Jason Voorhees
๐ธ๐๐๐๐๐๐๐๐ ๐ฎ๐๐๐ โข ๐๐๐๐๐ฅ
- Joined
- May 15, 2020
- Posts
- 85,587
- Reputation
- 254,840
Title. Just got released last week and it's extremely good in coding tests. So even I wanted to see how fucked us ITcels are. I was actually testing this last weekend with an assignment that they give to my friend's company's interns for one of their SDE-1 roles. This is the assignment it is for a YC backed startup. Very good pay and here are all the test cases. If you want to solve this. Dm me I'll send you the assignment.

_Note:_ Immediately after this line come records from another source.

Lemma buffers_well_formed_witness :
  well_formed [Pinned 7] (run_ops mapped_u64_array no_mapping calls (start, empty_buffer)) /\
  held (destroy (run_ops mapped_u64_array no_mapping calls (start, empty_buffer)).2
          (run_ops mapped_u64_array no_mapping calls (start, empty_buffer)).1) ≡ₚ [Pinned 7].
Proof. apply (buffers_well_formed mapped_u64_array no_mapping [Pinned 7] calls). apply start_wf. Defined.

Lemma socket_resources_made_witness :
  match make_socket_resources cuda_ok [0; 1] (gpu_numa_node Some (fun _ => Some (Some 1))) 0 start with
  | (m', Ok r) => exists a b c, held m' ≡ₚ Pinned c :: Pinned b :: Pinned a :: [Pinned 7] /\
      host_ptr (sr_fifo r) = Some a /\ host_ptr (sr_control r) = Some b /\
      host_ptr (sr_payload_bytes r) = Some c
  | (_, Throw _) => False
  end.
Proof.
  pose proof (socket_resources_made cuda_ok [0; 1] (gpu_numa_node Some (fun _ => Some (Some 1)))
    [Pinned 7] start 0 (reflexivity _)) as H.
  destruct (make_socket_resources _ _ _ _ _) as [m' [r|e]] eqn:E; [|vm_compute in E; done].
  destruct H as (a & b & c & Hh & Ha & Hb & Hc & _). exists a, b, c. done.
Defined.

(** The FIFO stays allocated. *)
Example fifo_leaks :
  let out := make_socket_resources no_mapping [0; 1] (fun _ => 0) 0 start in
  (held out.1, out.2) = ([Pinned 5120; Pinned 7], Throw (RuntimeError "CUDA error: invalid device")).
Proof. vm_compute. reflexivity. Qed.

Lemma preference_kept_witness :
  exists s, reset mapped_u64_array tight 2 1 [0; 1] (start, empty_buffer)
      = (s, Throw (RuntimeError "CUDA error: out of memory")) /\ preferred_node s.1 = 1.
Proof.
  apply (preference_kept mapped_u64_array tight [Pinned 7] start 2 1 0 [1]); [apply start_wf|lia|done|done].
Defined.
End BufferWitness.
(** The constructor: when it throws there is no object and nothing is held. *)
Definition new_device_object (C : system) (device : Z) : PM store device_object :=
  _ ← check_cuda (cudaSetDevice C device);
  create_handle C device.
Definition destroy_device_object (x : device_object) : store -> store :=
  set_handles (release (kind (do_handle x))).

Theorem device_object_owned C device others s : handles s ≡ₚ others ->
  match new_device_object C device s with
  | (s', Ok x) => do_device x = device /\ create C device = inl (do_handle x) /\
      handles s' ≡ₚ kind (do_handle x) :: others /\ handles (destroy_device_object x s') ≡ₚ others
  | (s', Throw _) => s' = s
  end.
Proof.
  intros Hs. unfold new_device_object, create_handle, mbind, PM_bind, check_cuda.
  destruct (cudaSetDevice C device); [done|]. cbn. destruct (create C device) as [h|]; [|done].
  assert (kind h :: handles s ≡ₚ kind h :: others) as Hp by (by apply perm_skip).
  split_and!; [done|done|done|]. exact (release_perm _ _ _ Hp).
Qed.
End DeviceObject.

Definition Stream_new : system -> Z -> PM store device_object := new_device_object StreamHandle cudaStreamCreate.
Definition Stream_destroy : device_object -> store -> store := destroy_device_object StreamHandle.
Definition Event_new : system -> Z -> PM store device_object := new_device_object EventHandle cudaEventCreate.
Definition Event_destroy : device_object -> store -> store := destroy_device_object EventHandle.

(** ** Instantiated graphs *)

(** [BatchGraphExec]; [GraphExec] is the same without [iters_], which stays 0. *)
Record graph_exec := GraphExec { ge_graph : option Z; ge_exec : option Z; ge_count : Z; ge_iters : Z }.
Definition new_graph_exec : graph_exec := GraphExec None None 0 0.

Definition release_graph_exec (s : store * graph_exec) : store * graph_exec :=
  (set_handles (fun h => release_some GraphHandle (ge_graph s.2) (release_some ExecHandle (ge_exec s.2) h)) s.1,
   new_graph_exec).

#[export, program] Instance graph_exec_owner : Owner graph_exec := {|
  owned g := some_handle ExecHandle (ge_exec g) ++ some_handle GraphHandle (ge_graph g);
  release_object := release_graph_exec |}.
Next Obligation.
  intros s others Hs. simpl in Hs. rewrite <- app_assoc in Hs. split; [|done].
  by apply release_some_law, release_some_law.
Qed.

Definition valid_for (count iters : Z) (g : graph_exec) : bool :=
  bool_decide (is_Some (ge_exec g)) && (ge_count g =? count) && (ge_iters g =? iters).
Definition set_counts (count iters : Z) (s : store * graph_exec) : store * graph_exec :=
  (s.1, GraphExec (ge_graph s.2) (ge_exec s.2) count iters).

(** What a CUDA call stores through [graph_ptr()] and [exec_ptr()]. *)
Definition store_graph (graph : Z) (s : store * graph_exec) : store * graph_exec :=
  (set_handles (cons (GraphHandle graph)) s.1, GraphExec (Some graph) (ge_exec s.2) (ge_count s.2) (ge_iters s.2)).
Definition store_exec (exec : Z) (s : store * graph_exec) : store * graph_exec :=
  (set_handles (cons (ExecHandle exec)) s.1, GraphExec (ge_graph s.2) (Some exec) (ge_count s.2) (ge_iters s.2)).
(* ===== verification/RdmaDevice.v ===== *)
(** * RDMA devices, queue pairs and registered memory

    [RdmaEndpoint] (src/transport/rdma/rdma_endpoint.cc), creation and
    destruction of [RdmaQp] (rdma_qp.cc), [RdmaRegisteredMemory]
    (rdma_gdr.cc) and the storage of an RDMA channel that
    src/collective/all_reduce/communicator.cu builds of them:
    [make_rdma_resources], [allocate_rdma_fifo] and
    [register_rdma_cts_buffer].

    The calls of libibverbs, of the CUDA driver and of the operating system
    answer as the environment says.  The state of the process records the
    objects it holds, so that guards, [catch] blocks and destructors can be
    checked for leaks. *)

From Stdlib Require Import ZArith Lia.
From stdpp Require Import base option numbers tactics strings list.
From S2P Require Import Prelude Types Resources Geometry Control RdmaWrite EnvVars Buffers.

#[local] Open Scope Z_scope.

(** ** Environment and state *)

Record port_attr := PortAttr { port_active : bool; port_lid : Z; port_mtu : Z }.
Record ibv_mr := MemoryRegion { mr_id : Z; mr_lkey : Z; mr_rkey : Z }.
Inductive access := LocalWrite | RemoteWrite | RemoteRead.

Inductive verbs_object :=
| DeviceList | Context (context : Z) | Pd (pd : Z) | Cq (cq : Z) | Qp (qp : Z)
| Mr (mr : Z) | DmaBufFd (fd : Z) | CtsSlots (address : Z).
#[export] Instance verbs_object_eq_dec : EqDecision verbs_object.
Proof. solve_decision. Defined.

Record verbs := Verbs {
  getenv : string -> option string;
  ibv_get_device_list : list Z + string;               (* or strerror(errno) *)
  ibv_get_device_name : Z -> option string;
  ibv_open_device : Z -> option Z;
  ibv_query_port : Z -> option port_attr;              (* port 1 *)
  ibv_query_gid : Z -> Z -> list Z + string;           (* port 1, index *)
  exists_file : string -> bool;
  inet6_addresses : string -> option (list (list Z));  (* getifaddrs *)
  ibv_alloc_pd : Z -> Z + string;
  ibv_create_cq : Z -> Z -> Z + string;                (* context, depth *)
  ibv_create_qp : Z -> Z -> (Z * Z * Z) + string;      (* pd, cq: qp, number, inline bytes *)
  modify_qp_to_init : Z -> option string;
  ibv_reg_mr : Z -> Z -> Z -> list access -> ibv_mr + string;   (* pd, address, bytes *)
  cuPointerSetAttribute : Z -> option string;          (* the name of the error *)
  page_size : Z;
  cuMemGetHandleForAddressRange : Z -> Z -> option Z;  (* aligned address, bytes: descriptor *)
  ibv_reg_dmabuf_mr : Z -> Z -> Z -> Z -> Z -> option ibv_mr;   (* pd, offset, bytes, iova, descriptor *)
  new_cts_slots : Z }.                                 (* address of the records *)

Record rdma_state := RdmaState { rs_memory : memory; rs_verbs : list verbs_object }.
Definition hold (o : verbs_object) (s : rdma_state) : rdma_state :=
  RdmaState (rs_memory s) (o :: rs_verbs s).
Definition drop (o : verbs_object) (s : rdma_state) : rdma_state :=
  RdmaState (rs_memory s) (release o (rs_verbs s)).

Abbreviation RM := (PM rdma_state).

(** Memory operations of Buffers. *)
Definition on_memory {A} (m : PM memory A) : RM A := fun s =>
  let '(x, r) := m (rs_memory s) in (RdmaState x (rs_verbs s), r).
Definition in_memory (f : memory -> memory) (s : rdma_state) : rdma_state :=
  RdmaState (f (rs_memory s)) (rs_verbs s).

(** ** The endpoint *)

Record RdmaEndpoint := Endpoint {
  ep_context : option Z; ep_pd : option Z;
  ep_port_lid : Z; ep_gid_index : Z; ep_active_mtu : Z; ep_gid : list Z }.

Section Endpoint.
Context (V : verbs).

Definition sysfs_iface_match (hca_name ifname : string) : bool :=
  exists_file V ("/sys/class/infiniband/" +:+ hca_name +:+ "/device/net/" +:+ ifname).

Definition gid_iface_match (gid : list Z) (ifname : string) : bool :=
  match inet6_addresses V ifname with
  | None => false
  | Some addresses => bool_decide (gid ∈ addresses)
  end.
(** A member array, destroyed when the rest throws. *)
Definition with_array {A} (f : flavour) (count : Z) (body : buffer -> CM A) : CM A :=
  b ← at_storage (on_memory (member (reset f C count (-1) devs)));
  p_unwind (in_storage (in_memory (destroy b))) (body b).

(** [maybe_enable_ring_turnaround]: one record of six words per channel. *)
Definition kTurnaroundBytes : Z := kChannels * 48.
Definition maybe_enable_ring_turnaround : CM (option buffer) :=
  if negb (timeline_enabled && Timeline.rdma_proxy_timeline_env_enabled timeline_env) then mret None else
  b ← at_storage (on_memory (MappedBuffer_new C 1 kTurnaroundBytes (-1) devs));
  _ ← p_modify (in_storage (in_memory (fun m => (clear_host (m, b)).1)));
  mret (Some b).
Definition destroy_optional (b : option buffer) (m : memory) : memory :=
  match b with Some b => destroy b m | None => m end.

Definition destroy_socket_resources (r : socket_resources) (m : memory) : memory :=
  destroy (sr_fifo r) (destroy (sr_control r) (destroy (sr_payload_bytes r) m)).

Fixpoint make_socket_channels (ends : list end_key) : PM memory (list socket_resources) :=
  match ends with
  | [] => mret []
  | k :: ends =>
      r ← make_socket_resources C devs (he_numa E) (ek_device k);
      p_unwind (destroy_socket_resources r) (
        rs ← make_socket_channels ends;
        mret (r :: rs))
  end.
(* ===== verification/BenchAgree.v ===== *)
(** * The ranks of a benchmark agree

    When no call fails the ranks of a benchmark meet at every collective call,
    do the same launches in the same order, give back what they hold and exit with
    one code, which is zero when no rank found a wrong element.  With what the
    kernels leave (BenchKernels) and what the creation of a communicator does
    (MpiSetup) that is the whole program. *)

From Stdlib Require Import ZArith Lia Floats.SpecFloat.
From stdpp Require Import base option numbers tactics strings list pretty.
From S2P Require Import Prelude Types Resources Geometry Ring Kernels AllReduce Standalone Topology Control Communicator InterProcess MpiP2p P2pClose Agreement MpiSetup Floats Benchmarks BenchCheck BenchKernels BenchRun.

#[local] Open Scope Z_scope.

(** ** Agreement of the ranks *)

Section AgreementFacts.
Context `{BuildConfig} {T : DType -> Type} `{!forall d, Traits (T d)}.
Implicit Types (P : (Z -> bench T) -> Prop) (F : exn -> (Z -> bench T) -> Prop).

Abbreviation in_ring r := (0 <= r < kRanks).

Definition code_of (l : list BenchResult) : Z := if existsb (fun r => negb (r_wrong r =? 0)) l then 1 else 0.

Lemma code_zero rows : code_of rows = 0 <-> forall x, x ∈ rows -> r_wrong x = 0.
Proof.
  unfold code_of. induction rows as [|x l IH]; simpl; [split; [by intros _ ? ?%elem_of_nil|done]|].
  setoid_rewrite elem_of_cons. destruct (Z.eqb_spec (r_wrong x) 0) as [Hx|Hx]; simpl; [rewrite IH|];
    split; try naive_solver.
Qed.

(** The sum and the maximum of flags are zero exactly when all flags are. *)
Lemma flags_zero (op : Z -> Z -> Z) (f : Z -> Z) :
  (forall a b, 0 <= a -> 0 <= b -> 0 <= op a b /\ (op a b = 0 <-> a = 0 /\ b = 0)) ->
  (forall r, 0 <= f r) ->
  reduce_in_order op 0 (f <$> ranks) = 0 <-> forall r, in_ring r -> f r = 0.
Proof.
  intros Hop Hf. pose proof ranks_nonempty as Hne.
  assert (forall r, in_ring r <-> r ∈ ranks) as Hin by (intros r; symmetry; apply elem_of_zrange).
  setoid_rewrite Hin. clear Hin. destruct ranks as [|r0 l]; [done|]. clear Hne. simpl.
  assert (forall l x, 0 <= x -> foldl op x (f <$> l) = 0 <-> x = 0 /\ forall r, r ∈ l -> f r = 0) as Hg.
  { clear r0 l. induction l as [|r l IH]; intros x Hx; simpl.
    - split; [intros ->; split; [done|by intros ? ?%elem_of_nil]|by intros [-> _]].
    - destruct (Hop x (f r) Hx (Hf r)) as [Hpos Hz]. rewrite IH, Hz by done.
      setoid_rewrite elem_of_cons. naive_solver. }
  rewrite Hg by apply Hf. setoid_rewrite elem_of_cons. naive_solver.
Qed.

Lemma agrees_segment {A} P (m : Z -> PM (bench T) A) (a : Z -> A) F Q :
  (forall s, P s -> (forall r, in_ring r -> (m r (s r)).2 = Ok (a r)) /\
     Q a (fun r => (m r (s r)).1)) ->
  agrees 0 P (fun r => segment (m r)) F Q.
Proof.
  intros Hm s Hs. exists (fun r => (m r (s r)).1), (fun r => (m r (s r)).2).
  destruct (Hm s Hs) as [Hv HQ]. split; [|left; by exists a].
  unfold segment. rewrite <- run_done with (fuel := 0%nat). f_equal.
  apply list_fmap_ext. intros _ r _. by destruct (m r (s r)).
Qed.

Lemma agrees_sm_allreduce {B} P decode (encode : B -> payload) op none o (x : Z -> B) F Q :
  (forall b, decode (encode b) = b) ->
  (forall s, P s -> Q (fun _ => reduce_in_order op none (x <$> ranks)) s) ->
  agrees 1 P (fun r => sm_allreduce decode encode op none o (x r)) F Q.
Proof.
  intros Hd HQ. unfold sm_allreduce.
  apply (agrees_allgather 0 P decode encode o x (fun r l s => Done (s, Ok (reduce_in_order op none l)))); [done|].
  by apply (agrees_ret 0 P (fun _ => reduce_in_order op none (x <$> ranks))).
Qed.

Lemma agrees_barrier P o F Q :
  (forall s, P s -> Q (fun _ => tt) (fun r => record EBarrier (s r))) ->
  agrees 1 P (fun _ => barrier o) F Q.
Proof.
  intros HQ s Hs. exists (fun r => record EBarrier (s r)), (fun _ => Ok tt). split.
  - unfold barrier. rewrite run_barrier by apply ranks_nonempty. apply run_done.
  - left. exists (fun _ => tt). auto.
Qed.

(** A loop over the same list on all ranks, with an invariant of what it has
    done. *)
Lemma agrees_each {A} n (I : list A -> (Z -> bench T) -> Prop) (f : Z -> A -> SM (bench T) unit) F l :
  (forall pre x, agrees n (I pre) (fun r => f r x) F (fun _ => I (pre ++ [x]))) ->
  forall pre, agrees (n * length l) (I pre) (fun r => sm_each (f r) l) F (fun _ => I (pre ++ l)).
Proof.
  intros Hf. induction l as [|x l IH]; intros pre.
  - rewrite Nat.mul_0_r, app_nil_r. by apply (agrees_ret 0 (I pre) (fun _ => tt)).
  - simpl. rewrite Nat.mul_succ_r, Nat.add_comm.
    eapply (agrees_bind n (n * length l)); [apply Hf|]. intros a.
    replace (pre ++ x :: l) with ((pre ++ [x]) ++ l) by by rewrite <- app_assoc. apply IH.
Qed.

(** Log, holdings and results of all ranks. *)
Definition at_point (p : Z -> process) (L : Z -> list (event T)) (held : list bench_resource)
    (Rs : Z -> list BenchResult) (s : Z -> bench T) : Prop :=
  forall r, in_ring r -> b_log (s r) = L r /\ b_held (s r) = held /\ b_results (s r) = Rs r /\
    b_process (s r) = p r.

Definition extend (es : list (event T)) (s : bench T) : bench T :=
  Bench (b_process s) (b_log s ++ es) (b_held s) (b_results s).

(** Every call of a rank succeeds, and every wait ends without error. *)
Record calls_good (w : WaitMode) (B : bench_calls T) : Prop := {
  cg_construct su : construct B su = Ok tt;
  cg_status c : status B c = cudaSuccess;
  cg_submit size k : submit B size k = Ok tt;
  cg_wait size k : wait B w size k = Ok tt }.

Section Good.
Context (w : WaitMode) (B : bench_calls T) (HB : calls_good w B).

Lemma cuda_good c o (s : bench T) : cuda B c o s = (s, Ok tt).
Proof. unfold cuda, p_lift, cuda_check. by rewrite (cg_status w B HB). Qed.

Lemma launch_good c args size k s :
  launch_and_wait B w c args size k s = (extend [ELaunch c args] s, Ok tt).
Proof.
  unfold launch_and_wait, mbind, PM_bind, p_modify, p_lift.
  by rewrite (cg_submit w B HB), (cg_wait w B HB).
Qed.

Lemma extend_extend es es' s : extend es' (extend es s) = extend (es ++ es') s.
Proof. unfold extend. simpl. by rewrite app_assoc. Qed.
Lemma extend_nil s : extend [] s = s.
Proof. destruct s. unfold extend. simpl. by rewrite app_nil_r. Qed.

Lemma launches_good c args size l s :
  p_each (launch_and_wait B w c args size) l s = (extend (replicate (length l) (ELaunch c args)) s, Ok tt).
Proof.
  revert s. induction l as [|k l IH]; intros s; simpl; [by rewrite extend_nil|].
  unfold mbind, PM_bind at 1. rewrite launch_good, IH, extend_extend. done.
Qed.

(** What one size adds to the log. *)
Definition warm_log (c : collective) (args : CollectiveArgs) (warmup_iters : Z) : list (event T) :=
  replicate (Z.to_nat (warmup_iters - 1)) (ELaunch c args).
Definition timed_log (c : collective) (args : CollectiveArgs) (warmup_iters iters : Z) : list (event T) :=
  (if 0 <? warmup_iters then [ELaunch c args] else []) ++ [EClock] ++
  replicate (Z.to_nat iters) (ELaunch c args) ++ [EClock].

Lemma warm_up_good c args size n s :
  warm_up (launch_and_wait B w c args size) n s = (extend (warm_log c args n) s, Ok tt).
Proof. unfold warm_up. by rewrite launches_good, length_seq. Qed.

Lemma timed_good c args size n iters s :
  timed (launch_and_wait B w c args size) n iters s = (extend (timed_log c args n iters) s, Ok tt).
Proof.
  unfold timed, timed_log, mbind. destruct (0 <? n).
  - unfold PM_bind at 1. rewrite launch_good. unfold PM_bind at 1, p_modify at 1. cbn [fst snd].
    unfold PM_bind. rewrite launches_good, length_seq. unfold extend, record, p_modify. simpl. by rewrite <- !app_assoc.
  - unfold PM_bind at 1, mret, PM_ret. unfold PM_bind at 1, p_modify at 1. cbn [fst snd].
    unfold PM_bind. rewrite launches_good, length_seq. unfold extend, record, p_modify. simpl. by rewrite <- !app_assoc.
Qed.
End Good.

(** The results a rank appends. *)
Definition pushed (l : list BenchResult) (s : bench T) : bench T :=
  Bench (b_process s) (b_log s) (b_held s) (b_results s ++ l).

The main problem in this assignment is the non-standardized columns that they have and the fact that they want you derive and calculate the taxes individually and flag the mismatched while also adding support for excel,pdfs and images
I solved it last month using GCP Document AI for OCR like reading the files for PDFs, Images using the built in invoice parser with metadata and use excel as is with pandas to extract it's content. Then I used gemini to normalize the columns and fed it to redux columns to make real time updates possible and had the site deployed and it ran all the test cases perfectly and also preemptively flagged the ones that it was not sure about.
I had a few minor hiccups here and there where I forgot that mantine ui stuff. Also like always i generated the entire frontend design and styling using ChatGPT, only did the the redux toolkit and glueing the code together part. I did do all the logic, overall it was no big deal didn't feel the assignment was particularly too difficult. Just a bit lengthy and boring. Took me some 4-5 hours. 300 lines of clean code that anyone can understand and read from to debug with proper file structure. For a beginner who doesn't know about these things it might have taken them maybe 8-10 hours.
But now lets come to this Claude Opus with all the praises I heard about it, even I wanted to know how fucked all us ITcels and how I should go back to my kerala town and start fishing to make living again so there I uploaded all the test cases, the assignment and gave it prompt to make it as simple as possible, out came the code within seconds but the kind bugs that it had made my head spin so hard. Debugging it was a bigger problem than me myself doing it. It generated this.
If you dont know what it is it is basically hallucinated an entire npm package that does not even exist. Holy shit. This is where it got it from
github.com
.When I looked up where it got this idea from that GitHub link it pointed to the runllama/llama_cloud_services GitHub repo. Claude basically hallucinated all those parts which completely breaks the app and even there, right there with a
they slapped a massive DEPRECATION NOTICE on that exact repository. That claude just simply ignored it because it was fed outdated data.
When I prompted it again it immediately started apologizing
and after prompting once more it hallucinated once again to give some garbage code that changed the schema and randomly generated some unknown stuff that never existed entirely causing frontend and backend crash.
All these are career ending million dollar mistakes by the way like if someone caught you making these mistakes they will kick you out of the company right that second.
My friend was watching all this and started laughing how AI is going to take our jobs. Almost 4 hours of continuous prompting in and still tons of bugs, errors and long garbage code solving completely unnecessary edge cases and it gave me like 800 lines of some frankenstein zombie code with ternary operators, depreciated libraries, unused imports, looped statements, variables out of nowhere, it was such a mess that I had one look and said nope. 0 interest in debugging it.
So yeah that about answers LLMs in general do I think Opus is waste absolutely not. It is amazing I am telling you this openly that it can do stuff that I or even a senior engineers with 10+ years of experience will struggle to do
It is very powerful and very impressive but it lacks comprehension, and proper system design understanding of things, it doens't understand what exactly it spits out.
In simple words Opus is like that over smart hyper active kid t in class that doesnt actually know anything but still blurts out answers with the kind of confidence that even teacher has to double check if they were wrong but when you look at actually look at his work it's all BS and filled with him inventing stuff but it does show flashes of brilliance
For real projects I'd pick GitHub Copilot. Way fewer dumb mistakes, more reliable but also way less creative and bold it can't create an entire app like Opus but atleast it doesn't do shit like this. Copilot is the quiet kid who only speaks when 100% sure and that's what you want so yeah LLMs even now need a lot of human holding.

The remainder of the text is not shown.